Seamless (literally without seams—at what point did the hallmark of futurism become doors that don’t look like doors?) and inhuman, Nathan’s world is an exquisitely carved bio-dome seemingly plopped on Jurassic Park’s Isla Nublar.  Somehow you still need key cards to unlock doors, but whatever.  The technical wonder of EX MACHINA (and it is considerable—Ava is one of if not  the best-designed synthetic human I’ve seen in the movies) is a perfect foil for the stunning natural design of Nathan’s compound.  It manages to invoke certain questions of creation, erosion, and possibly limitless power.  In short, and very much on-theme, something godly.
I like movies with big ideas; especially great looking movies; especially great looking movies with amazing residential architecture, like this one.  I think people should see this movie—although don’t expect “I See Dead People” twists, much action, or even careful plotting.  The only intricacy here is Ava’s circuitry, considerable as it is.
But the real problem with the techno-babble and epistemological navel-gazing of EX MACHINA is that “A.I.” technology has been so beaten to death in pop-culture Sci-Fi that even dropping an Alan Turing reference and stirring in some Wittgenstein doesn’t change the fact that this is pretty thin soup (and metallic tasting, at that).  Robots, free will, somewhat facile mind games: been there, done that.

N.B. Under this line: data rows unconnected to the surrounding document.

(** [get_sun_time(date, event)] *)
Definition get_sun_time (date : datetime) (event : string)
  : result datetime :=
  let lng := LONGITUDE in
  let day_of_year := tm_yday date in
  let gamma := (2 * PI / 365) * (IZR day_of_year - 1 + (12 - 12) / 24) in
  match cos_ha 90.833 gamma with
  | None => Raised
  | Some cos_ha =>
      if Rgt_dec cos_ha 1 then NoEvent
      else if Rlt_dec cos_ha (-1) then NoEvent
      else
        let ha := acos cos_ha in
        let ha := if String.eqb event "sunrise" then - ha else ha in
        let ha_deg := degrees ha in
        let solar_noon_utc := 720 - 4 * lng - eqtime gamma in
        let t1 := solar_noon_utc - 4 * ha_deg in
        let t2 := solar_noon_utc + 4 * ha_deg in
        let morning_utc := Rmin t1 t2 in
        let evening_utc := Rmax t1 t2 in
        let utctime :=
          if String.eqb event "sunrise" then morning_utc else evening_utc in
        let local_time_min := utctime - 8 * 60 in
        let local_time_min := modulo local_time_min 1440 in
        let l_hours := int (floordiv local_time_min 60) in
        let l_minutes := int (modulo local_time_min 60) in
        make_datetime date l_hours l_minutes
  end.

Local Open Scope Z_scope.

(** The call of [./make_timelapse.sh] for one event: the folder, the date
    (its ordinal) and the event that name the output file, and the frame
    range. *)
Record command : Type := mkCommand {
  cmd_folder : string;
  cmd_date : Z;
  cmd_event : string;
  cmd_start : Z;
  cmd_end : Z
}.

(** The [float]s [0.45] and [0.5] *)
Definition ratio_sunrise : Py.float := S754_finite false 8106479329266893 (-54).
Definition ratio_sunset : Py.float := S754_finite false 4503599627370496 (-53).

(** [timedelta(hours=n)] *)
Definition hours (n : Z) : Z := n * 3600000000.

Section Folder.
(** [os.path.exists] on a frame, [os.listdir] ([None] is [OSError]),
    [get_exif_timestamp], [datetime.fromtimestamp(os.path.getmtime(p))],
    and [os.path.exists] on the output file of a date and an event. *)
Variable exists_frame : string -> bool.
Variable listdir : string -> option (list string).
Variable exif : string -> option Z.
Variable mtime : string -> Z.
Variable exists_output : Z -> string -> bool.

(** [find_frames_for_event]: [Some None] is the pair [(None, None)], [None]
    an exception. *)
Definition find_frames_for_event (folder : string) (target_time : Z)
    (duration_seconds fps interval_seconds : Z) (center_ratio : Py.float)
  : option (option (Z * Z)) :=
  let first_frame_path := Py.path_join folder "TLS_000000001.jpg" in
  if negb (exists_frame first_frame_path) then Some None
  else
    let t0 :=
      match exif first_frame_path with
      | Some t0 => t0
      | None => mtime first_frame_path
      end in
    match Py.total_seconds (target_time - t0) with
    | Some target_offset_seconds =>
        match Py.float_div_int target_offset_seconds interval_seconds with
        | Some q =>
            match Py.int_of_float q with
            | Some k =>
                let target_frame := k + 1 in
                let num_frames := duration_seconds * fps in
                match Py.int_mul_float num_frames center_ratio with
                | Some x =>
                    match Py.int_of_float x with
                    | Some frames_before =>
                        let start_frame :=
                          Z.max 1 (target_frame - frames_before) in
                        let end_frame := start_frame + num_frames in
                        Some (Some (start_frame, end_frame))
                    | None => None
                    end
                | None => None
                end
            | None => None
            end
        | None => None
        end
    | None => None
    end.
(* ===== verification/Shared.v ===== *)
(** * include/shared.h: the configuration and layout constants

    One definition per object-like macro, under the name of the macro.  The
    type aliases [uchar], [ushort] and [uint] of the same file are the wraps
    [w8], [w16] and [w32] of [Prelude].  The theorems at the end state that
    the field tables of the serialised block header, transaction header and
    transaction input are exact partitions of their areas. *)
From S2P Require Import Prelude.

(** ** Shared Structs *)

(** ** Configuration *)

(** CLIENT OPTIONS *)
Definition TX_FEE_PER_1K : Z := 1.
Definition SERVER_PORT : Z := 30330.

(** DEVELOPER OPTIONS *)
Definition __VERSION : Z := 1.
Definition VERBOSE : Z := 1.
Definition MINING_REWARD : Z := 100.
Definition REASONABLE_CONFIRMATIONS : Z := 6.
Definition MAX_CONNECTED_PEERS : Z := 8.
Definition MAX_ADDR_LENGTH : Z := 80.
Definition TX_COUNT_SOFT_LIMIT : Z := 500.

(** ** Miscellaneous *)

(** Crypto sizes *)
Definition SIZE_SHA256 : Z := 32.
Definition SIZE_RSA1024 : Z := 128.

(** ** Transactions *)

(** Maximums *)
Definition MAX_TX_SIZE : Z := 1048576.

(** Tx general positions *)
Definition POS_TX_HEADER : Z := 0.

(** Tx general sizes *)
Definition SIZE_TX_HEADER : Z := 10.
Definition SIZE_TX_INPUT : Z := 290.
Definition SIZE_TX_OUTPUT : Z := 36.

(** Tx header element positions *)
Definition POS_TX_VERSION : Z := 0.
Definition POS_TX_IN_COUNT : Z := 2.
Definition POS_TX_OUT_COUNT : Z := 4.
Definition POS_TX_LOCK_TIME : Z := 6.
Definition POS_TX_BODY : Z := 10.

(** Tx header element sizes *)
Definition SIZE_TX_VERSION : Z := 2.
Definition SIZE_TX_IN_COUNT : Z := 2.
Definition SIZE_TX_OUT_COUNT : Z := 2.
Definition SIZE_TX_LOCK_TIME : Z := 4.

(** Tx-input positions *)
Definition POS_TX_INPUT_REF_TX : Z := 0.
Definition POS_TX_INPUT_OUT_INDEX : Z := 32.
Definition POS_TX_INPUT_PUBKEY : Z := 34.
Definition POS_TX_INPUT_SIG : Z := 162.

(** Tx-input sizes *)
Definition SIZE_TX_INPUT_REF_TX : Z := 32.
Definition SIZE_TX_INPUT_OUT_INDEX : Z := 2.
Definition SIZE_TX_INPUT_PUBKEY : Z := 128.
Definition SIZE_TX_INPUT_SIG : Z := 128.

(** Tx-output positions *)
Definition POS_TX_OUT_ADDRESS : Z := 0.
Definition POS_TX_OUT_AMOUNT : Z := 32.

(** Tx-output sizes *)
Definition SIZE_TX_OUT_ADDRESS : Z := 32.
Definition SIZE_TX_OUT_AMOUNT : Z := 4.

(** ** Blocks *)

(** Maximums *)
Definition MAX_BLOCK_SIZE : Z := 1048576.

(** Block general positions *)
Definition POS_BLOCK_HEADER : Z := 0.

(** Block general sizes *)
Definition SIZE_BLOCK_HEADER : Z := 83.

(** Block header element positions *)
Definition POS_BLOCK_VERSION : Z := 0.
Definition POS_BLOCK_TIME : Z := 2.
Definition POS_BLOCK_HEIGHT : Z := 6.
Definition POS_BLOCK_PREV_HASH : Z := 10.
Definition POS_BLOCK_MERKLE_ROOT : Z := 42.
Definition POS_BLOCK_TARGET : Z := 74.
Definition POS_BLOCK_NONCE : Z := 75.
Definition POS_BLOCK_TX_COUNT : Z := 79.

(** Block header element sizes *)
Definition SIZE_BLOCK_VERSION : Z := 2.
Definition SIZE_BLOCK_TIME : Z := 4.
Definition SIZE_BLOCK_HEIGHT : Z := 4.
Definition SIZE_BLOCK_PREV_HASH : Z := 32.
Definition SIZE_BLOCK_MERKLE_ROOT : Z := 32.
Definition SIZE_BLOCK_TARGET : Z := 1.
Definition SIZE_BLOCK_NONCE : Z := 4.
Definition SIZE_BLOCK_TX_COUNT : Z := 4.

(** ** Networking *)
Definition MAX_MSG_SIZE : Z := 2097152.
Definition TESTNET_EPOCH : Z := 1483228800.
Definition RECALC_TARGET_INTERVAL : Z := 144.
Definition BLOCK_SOLUTION_INTERVAL : Z := 600.

(** Times in seconds *)
Definition SECONDS_IN_20_MINUTES : Z := 1200.
Definition SECONDS_IN_HALF_WEEK : Z := 5040.
Definition SECONDS_IN_8_WEEKS : Z := 80640.

(** Content type codes *)
Definition CTYPE_REJECT : Z := 0.
Definition CTYPE_GETBLOCKS : Z := 1.
Definition CTYPE_MEMPOOL : Z := 2.
Definition CTYPE_INV : Z := 3.
Definition CTYPE_GETDATA : Z := 4.
Definition CTYPE_BLOCK : Z := 5.
Definition CTYPE_TX : Z := 6.
Definition CTYPE_PEER : Z := 7.
Definition CTYPE_ALERT : Z := 8.
Definition CTYPE_PING : Z := 9.
Definition CTYPE_PONG : Z := 10.

(** Data type codes *)
Definition DTYPE_BLOCK : Z := 0.
Definition DTYPE_TX : Z := 1.
Definition DTYPE_NODE : Z := 2.

(** Protocol message positions *)
Definition POS_MSG_VERSION : Z := 0.
Definition POS_MSG_CTYPE : Z := 2.

(** "Content type"-specific positions *)
Definition CTYPE_REJECT_POS_ERRORTYPE : Z := 0.
Definition CTYPE_REJECT_POS_INFO_SIZE : Z := 1.
Definition CTYPE_REJECT_POS_INFO : Z := 2.
Definition CTYPE_GETBLOCKS_POS_START_BLOCK : Z := 0.
Definition CTYPE_GETBLOCKS_POS_BLOCK_COUNT : Z := 32.
Definition CTYPE_INV_POS_DATATYPE : Z := 0.
Definition CTYPE_INV_POS_IDS_COUNT : Z := 1.
Definition CTYPE_INV_POS_IDS : Z := 2.
Definition CTYPE_GETDATA_POS_DATATYPE : Z := 0.
Definition CTYPE_GETDATA_POS_IDS_COUNT : Z := 1.
Definition CTYPE_GETDATA_POS_IDS : Z := 2.
Definition CTYPE_BLOCK_POS_SIZE : Z := 0.
Definition CTYPE_BLOCK_POS_BLOCK : Z := 4.
Definition CTYPE_TX_POS_SIZE : Z := 0.
Definition CTYPE_TX_POS_TX : Z := 4.
Definition CTYPE_PEER_POS_PORT : Z := 0.
Definition CTYPE_PEER_POS_ADDR_LEN : Z := 2.
Definition CTYPE_PEER_POS_ADDR : Z := 4.
Definition CTYPE_ALERT_POS_TYPE : Z := 0.
Definition CTYPE_ALERT_POS_COMMAND : Z := 1.
Definition CTYPE_ALERT_POS_TIME : Z := 2.
Definition CTYPE_ALERT_POS_SIG : Z := 6.
Definition CTYPE_ALERT_POS_MSG_LEN : Z := 38.
Definition CTYPE_ALERT_POS_MSG : Z := 39.

(** Error codes *)
Definition ERR_BAD_VERSION : Z := 1.
Definition ERR_MESSAGE_MALFORMED : Z := 2.
Definition ERR_UNKNOWN_CTYPE : Z := 3.
Definition ERR_BLOCK_CONFLICT : Z := 4.
Definition ERR_BLOCK_TIME_INVALID : Z := 5.
Definition ERR_BLOCK_ROOT_INVALID : Z := 6.
Definition ERR_BLOCK_TARGET_INVALID : Z := 7.
Definition ERR_BLOCK_BAD_HASH : Z := 8.
Definition ERR_BLOCK_BAD_BODY : Z := 9.
Definition ERR_BLOCK_OVERFLOW : Z := 10.
Definition ERR_BLOCK_EXISTS : Z := 11.
Definition ERR_TX_BAD_SIG : Z := 13.
Definition ERR_TX_BAD_REF : Z := 14.
Definition ERR_TX_REF_OVERSPEND : Z := 15.

(** ** The field tables *)

(** A field is its position and its size; a table is a partition of [lo,hi)
    when each field starts where the one before it ends. *)
Fixpoint partition (lo : Z) (fields : list (Z * Z)) (hi : Z) : bool :=
  match fields with
  | [] => lo =? hi
  | (pos, size) :: fields =>
      (pos =? lo) && (0 <? size) && partition (pos + size) fields hi
  end.

Definition block_header_fields : list (Z * Z) :=
  [ (POS_BLOCK_VERSION, SIZE_BLOCK_VERSION); (POS_BLOCK_TIME, SIZE_BLOCK_TIME);
    (POS_BLOCK_HEIGHT, SIZE_BLOCK_HEIGHT);
    (POS_BLOCK_PREV_HASH, SIZE_BLOCK_PREV_HASH);
    (POS_BLOCK_MERKLE_ROOT, SIZE_BLOCK_MERKLE_ROOT);
    (POS_BLOCK_TARGET, SIZE_BLOCK_TARGET); (POS_BLOCK_NONCE, SIZE_BLOCK_NONCE);
    (POS_BLOCK_TX_COUNT, SIZE_BLOCK_TX_COUNT) ].

Definition tx_header_fields : list (Z * Z) :=
  [ (POS_TX_VERSION, SIZE_TX_VERSION); (POS_TX_IN_COUNT, SIZE_TX_IN_COUNT);
    (POS_TX_OUT_COUNT, SIZE_TX_OUT_COUNT);
    (POS_TX_LOCK_TIME, SIZE_TX_LOCK_TIME) ].

Definition tx_input_fields : list (Z * Z) :=
  [ (POS_TX_INPUT_REF_TX, SIZE_TX_INPUT_REF_TX);
    (POS_TX_INPUT_OUT_INDEX, SIZE_TX_INPUT_OUT_INDEX);
    (POS_TX_INPUT_PUBKEY, SIZE_TX_INPUT_PUBKEY);
    (POS_TX_INPUT_SIG, SIZE_TX_INPUT_SIG) ].

Definition tx_output_fields : list (Z * Z) :=
  [ (POS_TX_OUT_ADDRESS, SIZE_TX_OUT_ADDRESS);
    (POS_TX_OUT_AMOUNT, SIZE_TX_OUT_AMOUNT) ].

(** In a partition two distinct fields never overlap, and no field leaves
    the area. *)
Lemma partition_bounds lo fields hi pos size :
  partition lo fields hi = true → (pos, size) ∈ fields →
  lo ≤ pos ∧ pos + size ≤ hi.
Proof.
  revert lo. induction fields as [|[p s] fs IH]; intros lo H Hin.
  { by apply not_elem_of_nil in Hin. }
  cbn in H. apply andb_prop in H as [[H1 H2]%andb_prop H3].
  apply Z.eqb_eq in H1. apply Z.ltb_lt in H2. subst p.
  assert (Hle : ∀ fs lo, partition lo fs hi = true → lo ≤ hi).
  { clear. induction fs as [|[p s] fs IH]; intros lo H; cbn in H; [lia|].
    apply andb_prop in H as [[H1 H2]%andb_prop H3]. specialize (IH _ H3). lia. }
  apply elem_of_cons in Hin as [[= -> ->]|Hin].
  - specialize (Hle _ _ H3). lia.
  - specialize (IH _ H3 Hin). lia.
Qed.

Lemma field_tables :
  partition 0 block_header_fields SIZE_BLOCK_HEADER = true ∧
  partition POS_TX_HEADER tx_header_fields SIZE_TX_HEADER = true ∧
  partition 0 tx_input_fields SIZE_TX_INPUT = true ∧
  partition 0 tx_output_fields SIZE_TX_OUTPUT = true.
Proof. done. Qed.
Lemma be_val_be_bytes n x : be_val (be_bytes n x) = x mod 256 ^ Z.of_nat n.
Proof.
  revert x. induction n as [|n IH]; intros x.
  { cbn. by rewrite Z.mod_1_r. }
  cbn [be_bytes]. rewrite be_val_app, IH. cbn [length].
  change (256 ^ Z.of_nat 1) with 256.
  change (be_val [x mod 256]) with (x mod 256).
  rewrite (Nat2Z.inj_succ n), Z.pow_succ_r by lia.
  rewrite (Z.rem_mul_r x 256) by lia. lia.
Qed.

Lemma be_val_range bs :
  Forall is_byte bs → 0 ≤ be_val bs < 256 ^ Z.of_nat (length bs).
Proof.
  induction bs as [|b bs IH] using rev_ind; intros H; [done|].
  apply Forall_app in H as [H1 H2]. inversion_clear H2 as [|?? Hb _].
  specialize (IH H1). rewrite be_val_app, length_app. cbn [length].
  rewrite Nat2Z.inj_add, Z.pow_add_r by lia. unfold is_byte in Hb.
  change (be_val [b]) with b. change (Z.of_nat 1) with 1. lia.
Qed.

Lemma be_bytes_be_val bs :
  Forall is_byte bs → be_bytes (length bs) (be_val bs) = bs.
Proof.
  induction bs as [|b bs IH] using rev_ind; intros H; [done|].
  apply Forall_app in H as [H1 H2]. inversion_clear H2 as [|?? Hb _].
  rewrite length_app, Nat.add_comm. cbn [length Nat.add be_bytes].
  rewrite be_val_app. change (be_val [b]) with b.
  change (256 ^ Z.of_nat (length [b])) with 256. unfold is_byte in Hb.
  rewrite Z.div_add_l, Z.div_small, Z.add_0_r, IH by (done || lia).
  by rewrite Z.add_comm, Z.mod_add, Z.mod_small by lia.
Qed.

Lemma be_bytes_add n m x :
  be_bytes (n + m) x = be_bytes n (x / 256 ^ Z.of_nat m) ++ be_bytes m x.
Proof.
  revert x. induction m as [|m IH]; intros x.
  { by rewrite Nat.add_0_r, Z.div_1_r, app_nil_r. }
  rewrite Nat.add_succ_r. cbn [be_bytes]. rewrite IH, Z.div_div by lia.
  by rewrite <- app_assoc, Nat2Z.inj_succ, Z.pow_succ_r by lia.
Qed.

Lemma be_bytes_mod n x : be_bytes n (x mod 256 ^ Z.of_nat n) = be_bytes n x.
Proof.
  rewrite <- be_val_be_bytes. rewrite <- (length_be_bytes n x) at 1.
  apply be_bytes_be_val, be_bytes_are_bytes.
Qed.

(** the four bytes of a word, taken with shifts *)
Lemma be_bytes_4 a :
  be_bytes 4 a =
    [w8 (Z.shiftr a 24); w8 (Z.shiftr a 16); w8 (Z.shiftr a 8); w8 a].
Proof.
  unfold w8. rewrite !Z.shiftr_div_pow2 by lia.
  change (2 ^ 24) with (256 * (256 * 256)). change (2 ^ 16) with (256 * 256).
  change (2 ^ 8) with 256. cbn [be_bytes app]. by rewrite !Z.div_div by lia.
Qed.

(** four bytes put together with shifts *)
Lemma lor_be_val b0 b1 b2 b3 :
  Forall is_byte [b0; b1; b2; b3] →
  w32 (Z.lor (Z.lor (Z.lor (Z.shiftl b0 24) (Z.shiftl b1 16))
                    (Z.shiftl b2 8)) b3) = be_val [b0; b1; b2; b3].
Proof.
  intros Hbs. rewrite !Forall_cons_iff in Hbs. unfold is_byte in Hbs.
  rewrite <- !Z.lor_assoc, (lor_shiftl_add b2), (lor_shiftl_add b1),
    (lor_shiftl_add b0), w32_id by lia.
  cbn. lia.
Qed.

(** ** The host byte order *)

Class Host := { little_endian : bool }.

Definition bswap32 (x : Z) : Z := le_val (be_bytes 4 x).
Definition bswap16 (x : Z) : Z := le_val (be_bytes 2 x).

Section Util.
Context `{Host}.

(** [ntohl] and [ntohs] of <arpa/inet.h> *)
Definition ntohl (x : Z) : Z := if little_endian then bswap32 x else x.
Definition ntohs (x : Z) : Z := if little_endian then bswap16 x else x.

(** ** Hexadecimal digits

    A [char] is its code as a signed 8-bit integer. *)

Definition hexc_to_nibble (c : Z) : Z :=
  if (48 <=? c) && (c <=? 57) then w8 (c - 48)            (* '0'..'9' *)
  else if (97 <=? c) && (c <=? 102) then w8 (c - 97 + 10)  (* 'a'..'f' *)
  else if (65 <=? c) && (c <=? 70) then w8 (c - 65 + 10)   (* 'A'..'F' *)
  else 255.

Definition nibble_to_hexc (n : Z) : Z :=
  if (0 <=? n) && (n <=? 9) then s8 (n + 48) else s8 (n + 97 - 10).

(** [str_pos] is [2 * byte_pos] throughout: both count up together. *)
Definition hexstr_to_bytes (bytearr string : list Z) (bytes : Z)
    : outcome (list Z) :=
  for_range 0 bytes (λ byte_pos bytearr,
    let str_pos := 2 * byte_pos in
    c0 ← rd string str_pos;
    c1 ← rd string (str_pos + 1);
    wr bytearr byte_pos
      (w8 (Z.lor (Z.shiftl (hexc_to_nibble c0) 4) (hexc_to_nibble c1))))
    bytearr.

Definition bytes_to_hexstr (string bytearr : list Z) (bytes : Z)
    : outcome (list Z) :=
  for_range 0 bytes (λ byte_pos string,
    let str_pos := 2 * byte_pos in
    b0 ← rd bytearr byte_pos;
    string ← wr string str_pos (nibble_to_hexc (Z.shiftr b0 4));
    b1 ← rd bytearr byte_pos;
    wr string (str_pos + 1) (nibble_to_hexc b1))
    string.

(** [time] is the result of [time(NULL)] *)
Definition get_curr_time (time : Z) : Z := w32 time.

(** ** Bytes-type conversion

    The pointer argument is a buffer and an offset into it. *)

Definition btoui (bytes : list Z) (p : Z) : outcome Z :=
  b0 ← rd bytes p;
  b1 ← rd bytes (p + 1);
  b2 ← rd bytes (p + 2);
  b3 ← rd bytes (p + 3);
  Done (ntohl (w32 (Z.lor (Z.lor (Z.lor (Z.shiftl b0 24) (Z.shiftl b1 16))
                                 (Z.shiftl b2 8)) b3))).

Definition btous (bytes : list Z) (p : Z) : outcome Z :=
  b0 ← rd bytes p;
  b1 ← rd bytes (p + 1);
  Done (ntohs (w16 (Z.lor (Z.shiftl b0 8) b1))).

Ultimately, we expect the Greek-drama trope, the deus ex machina, from the get go: the craned-in god that will alter the course of the story, bring about the pat ending, deliver justice.  But, perhaps obviously in hindsight, this God never comes.  EX MACHINA clearly enough imagines a future without the deus, where sentient machines are their own gods. 
Where free will is a programmable, personal protocol.  God help us.